*ENTRIES SUPPLIED*
(** The two paths the client calls.  The second is the template
    [/api/tunnel/info/${id}], kept with the value it interpolates. *)
Inductive Endpoint :=
| TunnelStart
| TunnelInfo (id : JsVal).

Definition endpoint_path (e : Endpoint) : option string :=
  match e with
  | TunnelStart => Some "/api/tunnel/start"
  | TunnelInfo (JStr s) => Some ("/api/tunnel/info/" ++ s)
  | TunnelInfo _ => None
  end.

(** A header value: plain text, or ["Basic " + btoa(username:password)]
    kept as the pair it encodes.  Strings here are sequences of 8-bit
    characters, the code units up to U+00FF, which are exactly the
    strings [btoa] encodes; on a code unit above U+00FF [btoa] throws,
    and credentials holding one are outside this development. *)
Inductive HeaderValue :=
| HText (s : string)
| HBasic (username password : string).

(** What [fetch] is called with: the base URL and the path appended to
    it, the method, the headers, and the body.  The body, when there is
    one, is the JSON text of a tunnel handle: the handle's fields at
    that moment. *)
Record Request := mkRequest {
  rq_base : string;
  rq_endpoint : Endpoint;
  rq_method : string;
  rq_headers : list (string * HeaderValue);
  rq_body : option Tunnel
}.

(** What [fetch] resolves to: the status, the Lokal-Server-Version
    header when the response has one, and what [response.json()] gives
    ([None] when the body is not JSON). *)
Record Response := mkResponse {
  status : N;
  server_version : option string;
  json : option JsVal
}.

Definition ok (r : Response) : bool :=
  ((200 <=? status r) && (status r <=? 299))%N.

Inductive FetchOutcome :=
| Rejected (e : Exn)
| Responded (r : Response).

Inductive ConsoleLine :=
| CError (hint : string) (cause : Exn)       (* [console.error(hint, error.message)] *)
| CBanner                                    (* the coloured banner *)
| CBlank                                     (* [console.log()] *)
| CField (label tab : string) (value : JsVal). (* a label, then tabs and a value *)

Record World := mkWorld {
  clients : gmap loc Lokal;
  tunnels : gmap loc Tunnel;
  sent : list Request;
  console : list ConsoleLine
}.

(** ** Running methods *)

Definition M (A : Type) : Type := World -> Outcome A * World.

Definition ret {A} (a : A) : M A := fun w => (Return a, w).

Definition throw {A} (e : Exn) : M A := fun w => (Throw e, w).

Definition lift {A} (o : Outcome A) : M A := fun w => (o, w).

Definition bind {A B} (m : M A) (k : A -> M B) : M B :=
  fun w =>
    match m w with
    | (Return a, w') => k a w'
    | (Throw e, w') => (Throw e, w')
    | (Dangling, w') => (Dangling, w')
    end.

Notation "x <- m ;; k" := (bind m (fun x => k))
  (at level 100, m at next level, right associativity).
Notation "m ;;; k" := (bind m (fun _ => k))
  (at level 100, right associativity).

Definition get_client (c : loc) : M Lokal :=
  fun w => match clients w !! c with
           | Some l => (Return l, w)
           | None => (Dangling, w)
           end.

Definition put_client (c : loc) (l : Lokal) : M unit :=
  fun w => (Return tt, mkWorld (<[c := l]> (clients w)) (tunnels w) (sent w) (console w)).

Definition get_tunnel (h : loc) : M Tunnel :=
  fun w => match tunnels w !! h with
           | Some t => (Return t, w)
           | None => (Dangling, w)
           end.

Definition put_tunnel (h : loc) (t : Tunnel) : M unit :=
  fun w => (Return tt, mkWorld (clients w) (<[h := t]> (tunnels w)) (sent w) (console w)).

(** [this.f = v] *)
Definition assign (h : loc) (upd : Tunnel -> Tunnel) : M unit :=
  t <- get_tunnel h ;; put_tunnel h (upd t).

(** The world with one more line on the console. *)
Definition after_log (l : ConsoleLine) (w : World) : World :=
  mkWorld (clients w) (tunnels w) (sent w) (console w ++ [l]).

(** The world once the request [rq] has gone out. *)
Definition after_fetch (rq : Request) (w : World) : World :=
  mkWorld (clients w) (tunnels w) (sent w ++ [rq]) (console w).

Definition console_log (l : ConsoleLine) : M unit :=
  fun w => (Return tt, after_log l w).

(** ** class [Lokal] *)

Definition defaultBaseURL : string := "http://127.0.0.1:6174".

(** [new Lokal(baseURL)] *)
Definition new_Lokal (baseURL : string) : M loc :=
  fun w =>
    let c := fresh (dom (clients w)) in
    (Return c,
     mkWorld (<[c := mkLokal baseURL None None]> (clients w))
             (tunnels w) (sent w) (console w)).

Definition setBaseURL (this : loc) (url : string) : M loc :=
  l <- get_client this ;;
  put_client this (mkLokal url (basicAuth l) (token l)) ;;;
  ret this.

Definition setBasicAuth (this : loc) (username password : string) : M loc :=
  l <- get_client this ;;
  put_client this (mkLokal (baseURL l) (Some (username, password)) (token l)) ;;;
  ret this.

Definition setAPIToken (this : loc) (tok : string) : M loc :=
  l <- get_client this ;;
  put_client this (mkLokal (baseURL l) (basicAuth l) (Some tok)) ;;;
  ret this.

(** The headers and options [request] hands to [fetch].  The
    credentials are strings that [btoa] encodes (see [HeaderValue]), so
    the headers are always built; with a code unit above U+00FF in
    them, [request] would throw here, before the [try] block and before
    [fetch]. *)
Definition build_request (l : Lokal) (endpoint : Endpoint) (method : string)
    (body : option Tunnel) : Request :=
  let headers :=
    [("User-Agent", HText "Lokal TS - github.com/lokal-so/lokal-ts");
     ("Content-Type", HText "application/json")] in
  let headers :=
    match token l with
    | Some tok => if String.eqb tok EmptyString then headers
                  else (headers ++ [("X-Auth-Token", HText tok)])%list
    | None => headers
    end in
  let headers :=
    match basicAuth l with
    | Some (username, password) =>
        (headers ++ [("Authorization", HBasic username password)])%list
    | None => headers
    end in
  mkRequest (baseURL l) endpoint method headers body.

(** [JSON.stringify(body)] when [body] is not null. *)
Definition snapshot (body : option loc) : M (option Tunnel) :=
  match body with
  | Some h => t <- get_tunnel h ;; ret (Some t)
  | None => ret None
  end.

Definition outdated : Exn :=
  Error (JStr "Your local client might be outdated, please update").

Definition no_client_hint : string :=
  "No Lokal client running, you may need to install Lokal Client, download at https://lokal.so/download".

Section Daemon.

(** The daemon, and the network on the way to it: what [fetch] comes
    back with for a request, given the requests sent before it. *)
Variable daemon : list Request -> Request -> FetchOutcome.

Definition fetch (rq : Request) : M FetchOutcome :=
  fun w => (Return (daemon (sent w) rq), after_fetch rq w).

(** [request] from the version header on: the response and nothing
    else is looked at. *)
Definition read_response (response : Response) : Outcome JsVal :=
  match server_version response with
  | None => Throw outdated
  | Some serverVersion =>
      if String.eqb serverVersion EmptyString
         || negb (isValidVersion serverVersion)
      then Throw outdated
      else
        match json response with
        | None => Throw SyntaxError
        | Some data =>
            if negb (ok response) then
              match get data "message" with
              | Return message => Throw (Error (js_or message (JStr "An error occurred")))
              | failure => failure
              end
            else Return data
        end
  end.

(** [Lokal.request(endpoint, method, body)]; [body] is null or a
    tunnel handle. *)
Definition request (this : loc) (endpoint : Endpoint) (method : string)
    (body : option loc) : M JsVal :=
  l <- get_client this ;;
  payload <- snapshot body ;;
  outcome <- fetch (build_request l endpoint method payload) ;;
  match outcome with
  | Rejected error =>
      (if instanceofError error
       then console_log (CError no_client_hint error)
       else ret tt) ;;;
      ret JUndefined
  | Responded response => lift (read_response response)
  end.

(** [new Tunnel(client)]: the field initialisers of the class. *)
Definition blank_tunnel (client : loc) : Tunnel :=
  mkTunnel client JUndefined (JStr "") (JStr "HTTP") (JStr "")
    JUndefined JUndefined JUndefined JUndefined JUndefined
    (JBool false) (JObj []) false false.

(** [Lokal.newTunnel()] *)
Definition newTunnel (this : loc) : M loc :=
  fun w =>
    let h := fresh (dom (tunnels w)) in
    (Return h,
     mkWorld (clients w) (<[h := blank_tunnel this]> (tunnels w))
       (sent w) (console w)).

(** ** class [Tunnel] *)

Definition setLocalAddress (this : loc) (localAddress : JsVal) : M loc :=
  assign this (with_local_address localAddress) ;;;
  ret this.

Definition setTunnelType (this : loc) (tunnelType : JsVal) : M loc :=
  assign this (with_tunnel_type tunnelType) ;;;
  ret this.

Definition setInspection (this : loc) (inspect : JsVal) : M loc :=
  assign this (with_inspect inspect) ;;;
  ret this.

Definition setLANAddress (this : loc) (lanAddress : JsVal) : M loc :=
  (if truthy lanAddress then
     match lanAddress with
     | JStr s => assign this (with_address_mdns (JStr (replace_dot_local s)))
     | _ => throw (TypeError "lanAddress.replace is not a function")
     end
   else assign this (with_address_mdns (JStr ""))) ;;;
  ret this.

*TO DO*
In the material above, locate the line containing "[console.error(hint, error.message)] *)" and the line containing "clients : gmap loc Lokal;". Transcribe exactly those two lines and every line between them, and nothing more.

*ANSWER SECTION*
| CError (hint : string) (cause : Exn)       (* [console.error(hint, error.message)] *)
| CBanner                                    (* the coloured banner *)
| CBlank                                     (* [console.log()] *)
| CField (label tab : string) (value : JsVal). (* a label, then tabs and a value *)

Record World := mkWorld {
  clients : gmap loc Lokal;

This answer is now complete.